November 16, 2004
Only the camel has a dirtier mouth than humans, so it’s no surprise that bacteria is living and breeding between teeth and around the gums.
But evidence suggests controlling bacteria is not just essential for a healthy mouth — it may also be important for a healthy heart.
Research shows a correlation between what goes on with bacteria and infection in the mouth and diseases including heart disease and diabetes, says Scottsdale dentist Dr. John Badolato.
Although research is still on the ground level and no specific links have been established, many dentists and cardiologists agree a relationship exists, making it that much more important for people to develop proper dental care habits early in life.
A mouth overrun with bacteria is susceptible to gingivitis; symptoms include bleeding, sore gums. Untreated gingivitis can advance to periodontitis, which is often irreversible.
There is then a greater chance that bacteria will flourish and become destructive, increasing bacteria in the bloodstream that affects the heart — periodontal bacteria can enter the bloodstream and travel to major organs and lead to new infections.
Cardiologist Dr. Bernard Villegas said that there are now about 200 factors for heart disease, and that while most people recognize "The Big Five" — family history, hypertension, obesity, high cholesterol and diabetes — dental infections are substantial predictors.

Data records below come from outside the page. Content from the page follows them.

(* ===== verification/Ffmpeg.v ===== *)
(** * Conversions with the FFmpeg libraries

    [core/media/ffi.rs]: reading from memory, the queue between decoder and encoder of an
    audio stream, and the loops that decode, encode and write.  FFmpeg is an interface
    ([FFmpeg]): a function of the C API is a call with its code, [Alloc] and [Free] record what
    it allocates for the code.  The samples of a frame are a list whose elements hold one
    sample of every channel; the content of an image is an opaque list.  The order in which
    the resources of one function are released is that of their acquisition, reversed. *)

From Stdlib Require Import Ascii.
From S2P Require Import Prelude RustStr Errors Paths Media.

Local Open Scope string_scope.
Local Open Scope list_scope.
Local Open Scope Z_scope.
Local Open Scope rust_scope.

(** ** Input from memory *)

Definition AVERROR_EOF : Z := -541478725.
Definition AVERROR_EAGAIN : Z := -11.

Record MemoryInput : Type := mkMemoryInput { mi_data : bytes; mi_position : Z }.

(** [read_memory_packet]: the code and what was copied to the buffer. *)
Definition read_memory_packet (buf_size : Z) (input : MemoryInput) : Z * bytes * MemoryInput :=
  if zlen (mi_data input) <=? mi_position input then (AVERROR_EOF, [], input)
  else
    let len := Z.min (zlen (mi_data input) - mi_position input) buf_size in
    (len, slice (mi_data input) (mi_position input) (mi_position input + len), mkMemoryInput (mi_data input) (mi_position input + len)).

Inductive seek_whence : Type := SeekSet | SeekCur | SeekEnd | SeekSize | SeekOther.

Definition i64_min : Z := - 2 ^ 63.
Definition i64_max : Z := 2 ^ 63 - 1.
Definition in_i64 (z : Z) : bool := (i64_min <=? z) && (z <=? i64_max).

Definition seek_memory (offset : Z) (whence : seek_whence) (input : MemoryInput) : Z * MemoryInput :=
  let len := zlen (mi_data input) in
  let from base :=
    let position := base + offset in
    if negb (in_i64 position) then (-1, input)
    else if (position <? 0) || (len <? position) then (-1, input)
    else (position, mkMemoryInput (mi_data input) position) in
  match whence with
  | SeekSize => (len, input)
  | SeekSet => from 0
  | SeekCur => from (mi_position input)
  | SeekEnd => from len
  | SeekOther => (-1, input)
  end.

(** ** Codecs, streams and frames *)

Inductive AVMediaType : Type := MediaVideo | MediaAudio | MediaOther (number : Z).
#[export] Instance AVMediaType_eq_dec : EqDecision AVMediaType.
Proof. solve_decision. Defined.

Definition media_number (t : AVMediaType) : Z := match t with MediaVideo => 0 | MediaAudio => 1 | MediaOther n => n end.
Lemma adds_impl {T} (m : FM T) (R R' : bool -> result T E -> list (event X) -> bool -> Prop) :
  adds m R -> (forall b r evs b', R b r evs b' -> R' b r evs b') -> adds m R'.
Proof. intros Hm Hi w r w' Em. destruct (Hm w r w' Em) as (evs & El & HR). eauto. Qed.

Lemma adds_fres {T} (r : result T E) (R : bool -> result T E -> list (event X) -> bool -> Prop) : (forall b, R b r [] b) -> adds (fres r) R.
Proof. intros HR w r' w' [= <- <-]. exists []. by rewrite app_nil_r. Qed.

Lemma adds_bind {A B} (m : FM A) (k : A -> FM B) R1 R2 (R : bool -> result B E -> list (event X) -> bool -> Prop) :
  adds m R1 -> (forall x, adds (k x) (R2 x)) ->
  (forall x r e1 e2 b b1 b2, R1 b (Ok x) e1 b1 -> R2 x b1 r e2 b2 -> R b r (e1 ++ e2) b2) ->
  (forall e evs b b', R1 b (Err e) evs b' -> R b (Err e) evs b') -> adds (fbind m k) R.
Proof.
  intros Hm Hk Hok Herr w r w'. unfold fbind. destruct (m w) as [[[x|e] w1]|] eqn:Em; [..|done].
  - intros Ek. destruct (Hm _ _ _ Em) as (e1 & E1 & HR1), (Hk x _ _ _ Ek) as (e2 & E2 & HR2).
    exists (e1 ++ e2). rewrite E2, E1, app_assoc. eauto.
  - intros [= <- <-]. destruct (Hm _ _ _ Em) as (e1 & E1 & HR1). eauto.
Qed.

Lemma adds_asking {T} (k : F -> FM T) R : (forall st, adds (k st) R) -> adds (asking k) R.
Proof. intros Hk w r w' Em. by apply (Hk (ff_state w)). Qed.

Lemma adds_stepping {Y} (f : F -> Y * F) : adds (stepping f) (fun b r evs b' => b' = b /\ evs = [] /\ is_ok r = true).
Proof. intros w r w'. unfold stepping. destruct (f (ff_state w)) as [y st]. intros [= <- <-]. by exists []. Qed.

Lemma adds_note (e : event X) : adds (note e) (fun b r evs b' => b' = b /\ evs = [e] /\ r = Ok tt).
Proof. intros w r w' [= <- <-]. by exists [e]. Qed.

Lemma adds_check code operation :
  adds (check code operation) (fun b r evs b' => b' = b /\ evs = [] /\ ((r = Ok tt /\ 0 <= code) \/ (is_ok r = false /\ code < 0))).
Proof. unfold check. apply adds_fres. intros b. destruct (Z.leb_spec 0 code); auto. Qed.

"It has been shown over the last two years that there is a strong relationship between dental care and heart disease," he says.
While most people don’t develop periodontal disease until they are adults, Badolato says establishing positive dental care routines as children is crucial to overall health.
To start, kids need to have positive experiences with the dentist early so they are not afraid to return. This will set the tone for the rest of their lives, Badolato says. He recommends that healthy kids and adults have a cleaning every six months and every four months if their gums bleed regularly. They should also get regular checkups.
"Don’t hide from the dentist," he says.